LAHORE: Chief Minister Punjab Maryam Nawaz Sharif addressed a conference of CEOs and Medical Superintendents (MSs), where she administered a pledge of zero corruption and public service, and announced a wide-ranging set of reforms to strengthen governance, accountability, and service delivery in public hospitals.
The Chief Minister approved the appointment of Monitoring and Evaluation Assistants in hospitals, the digitalization of health facilitation operations, and the posting of administrators and procurement officers. Key Performance Indicators (KPIs) have also been introduced to assess the performance of CEOs and MSs. A new Performance Evaluation Report (PER) system has been implemented to monitor doctors’ performance, while district and tehsil hospitals across Punjab have entered a paperless regime.
The CM directed on-call doctors to reach hospitals within 20 minutes and commended ministers, secretaries, and health teams for reducing maternal mortality rates. She reiterated her vision that no citizen of Punjab should have to travel to another city for treatment, stating that saving one life is equivalent to saving all humanity. She emphasized that CEOs and MSs are more critical than ministers and secretaries in ensuring policy implementation.
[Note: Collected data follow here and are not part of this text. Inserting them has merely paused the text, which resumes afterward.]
(** * The RAG chat front end (src/frontend/react-app/src/App.js)

    A shallow embedding of the two React components of the repository:
    [App], the primary chat view with its conversation, its submit handler
    and its speech bridge, and [ChatComponent], the secondary
    question/answer form.

    - JavaScript strings are sequences of UTF-16 code units.
    - A component's [useState] cells are the fields of a record; a handler
      is a computation over that record which also emits the effects it
      has on the host (network calls, alerts, console output) and either
      returns, throws, or suspends at an [await].
    - An [async] handler is cut at its [await]s: one computation up to the
      first [await], and one computation per [await] that resumes when the
      awaited promise settles.
    - The page as a whole is a transition system over user gestures, speech
      events and promise settlements, in which a gesture reaches its
      handler only when the rendered control is not disabled. *)

From Stdlib Require Import Ascii String DecimalString NArith.
From stdpp Require Import base tactics option list numbers strings.

(** * JavaScript strings *)

(** A string is the list of its UTF-16 code units. *)
Abbreviation jsstring := (list N).

(** An ASCII literal as a JavaScript string. *)
Definition lit (s : string) : jsstring :=
  N_of_ascii <$> list_ascii_of_string s.
(* ------------------------------------------------------------------------- *)
(** ** Tool results *)

(** One row of the [results] array of [coda_bulk_update_rows]:
    [{ rowId, success: true, data }] or [{ rowId, success: false, error }]. *)
Record RowResult : Type := {
  rowId : string;
  success : bool;
  data : option json;
  error : option string
}.

(** The object [coda_bulk_update_rows] serializes. *)
Record BulkReport : Type := {
  results : list RowResult;
  totalUpdates : nat;
  successful : nat;
  failed : nat
}.

(** The [text] of a result: a string taken as it is, or
    [JSON.stringify(v, null, 2)] of a value, kept structured. *)
Inductive Text : Type :=
| Raw (s : string)
| StringifyData (v : json)
| StringifyReport (v : BulkReport).

(** [{ content: [{ type: "text", text }], isError }]; an absent [isError] is
    [false]. *)
Record CallToolResult : Type := {
  content : list Text;
  isError : bool
}.

(** [return { content: [{ type: "text", text }] }] *)
Definition ok (text : Text) : CallToolResult :=
  {| content := [text]; isError := false |}.

(** The error result of a tool: the label of the operation, [" : "], and the
    reason, flagged as an error. *)
Definition error_result (label reason : string) : CallToolResult :=
  {| content := [Raw (label ++ " : " ++ reason)]; isError := true |}.

(** The [catch] clause shared by the handlers:
    [return { content: [{ type: "text", text: `${label} : ${error instanceof
    Error ? error.message : String(error)}` }], isError: true }]. *)
Definition failed_with (label : string) (error : thrown) : CallToolResult :=
  error_result label (error_message error).
(** * functorch/experimental/mixed_dtype.py

    A shallow embedding of the [mixed_dtype] higher-order operator and of its
    mode-specific handlers, together with the properties stated about them.

    The handlers are glue code: they read and toggle interpreter-wide state
    (the excluded dispatch keys, the stack of dispatch modes, the functorch
    interpreter stack) and call the wrapped operation.  They are embedded in a
    state-and-exception monad over an explicit [world]. *)

From Stdlib Require Import List ZArith Bool String Lia.
Import ListNotations.
Local Open Scope string_scope.
Local Open Scope Z_scope.
Local Open Scope list_scope.
Set Warnings "-register-all".

(* ================================================================= *)
(** ** Values *)

(** [torch.dtype]: the target precision. *)
Inductive dtype : Type :=
| uint8 | int8 | int16 | int32 | int64
| float16 | bfloat16 | float32 | float64 | bool_dtype.

Definition dtype_eq_dec (a b : dtype) : {a = b} + {a <> b}.
Proof. decide equality. Defined.

Definition dtype_eqb (a b : dtype) : bool :=
  if dtype_eq_dec a b then true else false.

(** The contents of a tensor.  The numeric conversion kernels are not part of
    this file, so converted contents are kept symbolic. *)
Inductive storage : Type :=
| Buffer (id : Z)
| Converted (src dst : dtype) (s : storage).

(** [torch.Tensor], with the attributes the handlers read: the dtype, the
    [requires_grad] flag, and whether the tensor is a functionalized wrapper
    around another tensor (with the wrapper's nesting level). *)
Inductive tensor : Type :=
| Dense (dt : dtype) (requires_grad : bool) (data : storage)
| FunctionalTensorWrapper (level : Z) (requires_grad : bool) (value : tensor).
(** The inner loop appends the new urls, each once. *)
Lemma add_urls_acc urls : ∀ c a,
  ∃ new,
    (fold_left add_url urls (c, a)).1 = c ++ new
    ∧ (fold_left add_url urls (c, a)).2 = a + length new
    ∧ (NoDup c → NoDup (c ++ new))
    ∧ (∀ x, x ∈ new → x ∈ urls ∧ x ∉ c)
    ∧ (∀ x, x ∈ urls → x ∈ c ++ new).
Proof.
  induction urls as [|u urls IH]; intros c a; simpl.
  - exists []. rewrite app_nil_r. split_and!; simpl; [done|lia|done| |];
      intros x Hx; by apply elem_of_nil in Hx.
  - assert (add_url (c, a) u
            = if bool_decide (u ∈ c) then (c, a) else (c ++ [u], S a))
      as -> by done.
    case_bool_decide as Hu.
    + destruct (IH c a) as (new & H1 & H2 & H3 & H4 & H5).
      exists new. split_and!; [done|done|done| |].
      * intros x Hx. destruct (H4 x Hx). split; [|done].
        by apply list_elem_of_further.
      * intros x [->|Hx]%elem_of_cons; [|by apply H5].
        apply elem_of_app. by left.
    + destruct (IH (c ++ [u]) (S a)) as (new & H1 & H2 & H3 & H4 & H5).
      exists (u :: new). rewrite H1, H2, <- app_assoc. simpl.
      split_and!; [done|lia| | |].
      * intros Hc.
        replace (c ++ u :: new) with ((c ++ [u]) ++ new)
          by (by rewrite <- app_assoc).
        apply H3.
        apply NoDup_app. split_and!; [done| |apply NoDup_singleton].
        intros x Hx ->%list_elem_of_singleton. done.
      * intros x [->|Hx]%elem_of_cons.
        -- split; [left|done].
        -- destruct (H4 x Hx) as [Hx1 Hx2]. split.
           ++ by apply list_elem_of_further.
           ++ intros Hc. apply Hx2, elem_of_app. by left.
      * intros x [->|Hx]%elem_of_cons.
        -- apply elem_of_app. right. left.
        -- replace (c ++ u :: new) with ((c ++ [u]) ++ new)
             by (by rewrite <- app_assoc).
           by apply H5.
Qed.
Maryam Nawaz Sharif said that public hospitals primarily serve poor and vulnerable patients and stressed the need to treat their care as a sacred trust. She warned that negligence by doctors or nurses could cost lives and expressed concern after seeing hospital staff using mobile phones during duty hours.
Emergency wards have been linked with Safe City cameras to ensure oversight, and strict restrictions have been imposed on the use of mobile phones by doctors during duty hours, she said and noted that Punjab’s health budget has increased significantly from Rs399 billion to Rs630 billion. She added that resources must translate into visible improvements for patients. She said over 1,500 doctors have joined public hospitals, and Rs22 billion in previous dues have been cleared to maintain uninterrupted medicine supplies.
She directed hospital administrations to ensure availability of medicines, functional equipment, proper cleanliness, and improved patient management systems, including color-coded triage bays. Pharmaceutical representatives will not be allowed inside hospitals, and vigilance teams are actively monitoring facilities across districts.
Maryam Nawaz Sharif concluded by stressing that hospital leadership positions are not privileges but a public trust, urging officials to remain among patients to better understand their suffering and ensure meaningful improvements in healthcare delivery.